François Ozon is one of those filmmakers whose work I tend to like when I see it, but which I tend just not to think of at any other time. (Granted, a lot of his movies don’t make it to the provinces. His last film to play here was 2003’s Swimming Pool.) I don’t see that changing with his latest, Potiche (meaning: status symbol, trophy wife), changing that. I enjoyed it immensely—far more than anything else I saw this week—and I would certainly recommend this soufflé of a movie to anyone (well, anyone who isn’t subtitle-phobic). And right now, I’d like to see his Time to Leave (2005), but just don’t see myself headed for an Ozon binge.

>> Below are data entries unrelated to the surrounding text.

(** The third task is over once the token is cancelled. *)
Lemma waiting_running proxy otlp self :
  waiting self = true -> shape proxy otlp self ->
  phase self = Running /\ flusher_done self = false /\ Forall before_cancel (log self).
Proof.
  intros Hwait [Hw Hs]. rewrite Hwait in Hw. symmetry in Hw. apply negb_true_iff in Hw.
  destruct (phase self); [done|..]; exfalso.
  - destruct Hs as (_ & _ & Hc). congruence.
  - destruct Hs as [Hc _]. congruence.
  - destruct Hs as [[Hc _] _]. congruence.
Qed.

Lemma next_shape proxy otlp self response :
  waiting self = true -> shape proxy otlp self -> shape proxy otlp (on_next self response).
Proof.
  intros Hwait Hs. destruct (waiting_running _ _ _ Hwait Hs) as (Hp & Hf & Hl).
  assert (Hn : forall new, Forall before_cancel new ->
    shape proxy otlp {| phase := phase self; shutdown_cancelled := true; waiting := false;
                        flusher_done := flusher_done self; log := log self ++ new |}).
  { intros new Hnew. split; [done|]. cbn. rewrite Hp. split; [done|]. by apply before_cancel_app. }
  unfold on_next. destruct response as [[]|[[]| | | | | |]]; try done; apply Hn; repeat constructor.
Qed.

Lemma cancel_shape proxy otlp self :
  shutdown_cancelled self = true -> waiting self = false -> flusher_done self = false ->
  Forall before_cancel (log self) ->
  shape proxy otlp (add self AwaitFlusher (cancel_background_services proxy otlp)).
Proof.
  intros Hc Hw Hf Hl. split; [cbn; by rewrite Hc|]. split; [done|]. exists (log self), []. unfold final. cbn [flusher_done add].
  rewrite Hf. cbn [log add app]. rewrite app_nil_r. repeat split; (done || constructor).
Qed.

Lemma final_shape proxy otlp self :
  flusher_done self = false -> telemetry_cancelled self = true -> shape proxy otlp self ->
  shape proxy otlp (final_flush self).
Proof.
  intros Hf Ht [Hw Hs]. split; [done|].
  assert (Hc : cancelled_shape proxy otlp self -> cancelled_shape proxy otlp (final_flush self)).
  { intros (Hc & pre & ticks & Hl & Hp & Hticks). split; [done|]. exists pre, ticks. unfold final in *.
    cbn [log final_flush flusher_done]. rewrite Hl, Hf, app_nil_r, <- !app_assoc. done. }
  unfold telemetry_cancelled in Ht. cbn [phase final_flush]. destruct (phase self); [done|done| |].
  - by apply Hc.
  - split; [|done]. by apply Hc, Hs.
Qed.

Lemma step_shape proxy otlp self i self' :
  shape proxy otlp self -> step proxy otlp self i = Some self' -> shape proxy otlp self'.
Proof.
  intros Hs. pose proof Hs as [Hw Hph]. destruct i as [response|event| | |pending| |]; cbn.
  - destruct (waiting self) eqn:Hwait; [|done]. intros [= <-]. by apply next_shape.
  - pose proof (commands_before_cancel (fst (@handle_event_bus_event SamplingPriority event))) as Hcmd.
    destruct (phase self) eqn:Hp; [| |done|done].
    + intros Hq. assert (self' = add self Running (commands_of (fst (handle_event_bus_event event)))) as ->
        by (by destruct event; injection Hq as <-).
      split; [done|]. cbn. split; [by apply Hph|]. by apply before_cancel_app; [apply Hph|].
    + destruct Hph as (Hf & Hl & Hc). rewrite Hc in Hw. destruct event as [e| |]; intros Hq;
        apply (inj Some) in Hq as <-; [| |by apply cancel_shape];
        (split; [cbn; by rewrite Hc|]); cbn [phase add log flusher_done shutdown_cancelled];
        (split; [done|]); (split; [by apply before_cancel_app|done]).
  - destruct (phase self) eqn:Hp; [|done..]. destruct (shutdown_cancelled self) eqn:Hc; [|done].
    intros [= <-]. split; [cbn; by rewrite Hc|]. cbn. rewrite app_nil_r. by destruct Hph.
  - destruct (phase self) eqn:Hp; try done. destruct Hph as (Hf & Hl & Hc). rewrite Hc in Hw.
    intros [= <-]. by apply cancel_shape.
  - destruct (flusher_done self) eqn:Hf; [done|]. intros [= <-]. by apply tick_shape.
  - destruct (flusher_done self) eqn:Hf; [done|]. destruct (telemetry_cancelled self) eqn:Ht; [|done].
    intros [= <-]. by apply final_shape.
  - destruct (phase self) eqn:Hp; try done. destruct (flusher_done self) eqn:Hf; [|done]. intros [= <-].
    split; [done|]. cbn [phase add]. split; [|done]. destruct Hph as (Hc & pre & ticks & Hl & Hrest).
    split; [done|]. exists pre, ticks. cbn [log add]. by rewrite app_nil_r.
Qed.

(** The shutdown of a managed instance. The main task returns only after the shutdown
    was signalled, the bus drained and the services stopped, and after the periodic flusher
    has waited for the flushes in flight and made its final flush, which comes after all of
    that; whatever the order in which the three tasks run. *)
Theorem managed_shutdown_flushes_last proxy otlp inputs self :
  run proxy otlp start inputs = Some self -> phase self = Returned ->
  exists pre ticks,
    log self = pre ++ cancel_background_services proxy otlp ++ ticks ++ [AwaitHandles; FlushBlockingFinal] /\
    Forall before_cancel pre /\ Forall (fun a => a = SpawnNonBlocking) ticks /\ shutdown_cancelled self = true.
Proof.
  assert (H0 : shape proxy otlp start) by (repeat split; constructor). revert H0. generalize start as s.
  induction inputs as [|i inputs IH]; intros s Hs; cbn.
  - intros [= <-] Hp. destruct Hs as [_ Hs]. rewrite Hp in Hs. destruct Hs as [(Hc & pre & ticks & Hl & Hpre & Ht) Hf].
    exists pre, ticks. unfold final in Hl. by rewrite Hf in Hl.
  - destruct (step proxy otlp s i) as [s'|] eqn:He; cbn; [|done]. by apply IH, (step_shape _ _ _ _ _ Hs He).
Qed.
End Managed.
End Managed.

(** * Concrete runs *)

Module LoopSample.

Definition control : FlushControl.t := FlushControl.new Default 30 1700000000.

Definition done_event (metrics : option RuntimeDoneMetrics) : Event :=
  Telemetry {| time := 1700000001000000000; record := PlatformRuntimeDone "a" Success None metrics |}.

Definition metrics : RuntimeDoneMetrics := {| rd_duration_ms := f64_one; produced_bytes := None |}.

Potiche is a period piece—the period being 1977. The period is important because this is a story about striking workers and female empowerment that is very much of that era, especially in France. Plus, it allows for some rather flamboyant clothing and hairdos, and provides stars Catherine Deneuve a brief turn on the disco dance floor. In other words, the surface of the period is as important as the political time, so don’t be expecting the Gallic version of Made in Dagenham (2010). This is French farce—and, in fact, it’s based on a theatrical farce. Ozon has opened it up and broadened the scope of locations far beyond the possibilities of the stage, but its theatrical nature is still evident in all the entrances and exits. Of course, those are central to any good farce—and Potiche is definitely a good farce.
The film opens a bit on the precious side with Suzanne Pujol (Deneuve) jogging through the countryside and being enthralled (a little too enthralled) by nature—even writing insipid little poems about a squirrel and a rose. It all feels a little forced and fake, even with Deneuve doing it. Fortunately, things are soon set to rights when the plot is set in motion. We soon learn that Suzanne is married to Robert Pujol (Fabrice Luchini, Paris), a man who seems to have married her for her beauty and to gain control of her father’s umbrella factory—not necessarily in that order, since he has a long history of cheating on his wife, whose intellect he dismisses. He’s a terror at the factory where all the workers hate him as much as they loved Suzanne’s father—even his secretary/mistress, Nadège (Karin Viard), isn’t exactly crazy about him.
Not surprisingly—and because the plot demands it—there’s soon a strike at the factory, and through a series of events, Pujol ends up in the hospital and Suzanne takes over the management, proving that she’s much more capable than her husband. (We never doubted this because she’s Catherine Deneuve.) Of course, she has help from her two children, Laurent (Jérémie Renier) and Jöelle (Judith Godrèche)—not mention from an old friend (and youthful indiscretion), the Mayor and local MP Maurice Babin (Depardieu), whom the autocratic Pujol loathes because Babin is a communist.
The plot is necessarily complicated by all manner of revelations about the characters and their relationships, most of which aren’t very revelatory to anyone familiar with farce, but which I’ll leave to their mild surprises. What makes it all work probably comes down to the teaming of Deneuve and Depardieu, who—even as they both age and he expands to Brandoesque proportions—have enough star quality to carry just about anything, and this is better than that. Ozon makes the most of his cast and the material—he even makes the umbrella factory have something of the air of René Clair and Jacques Tati. For pure pleasure of cinema, there’s nothing better out there at the moment. Rated R for some sexuality.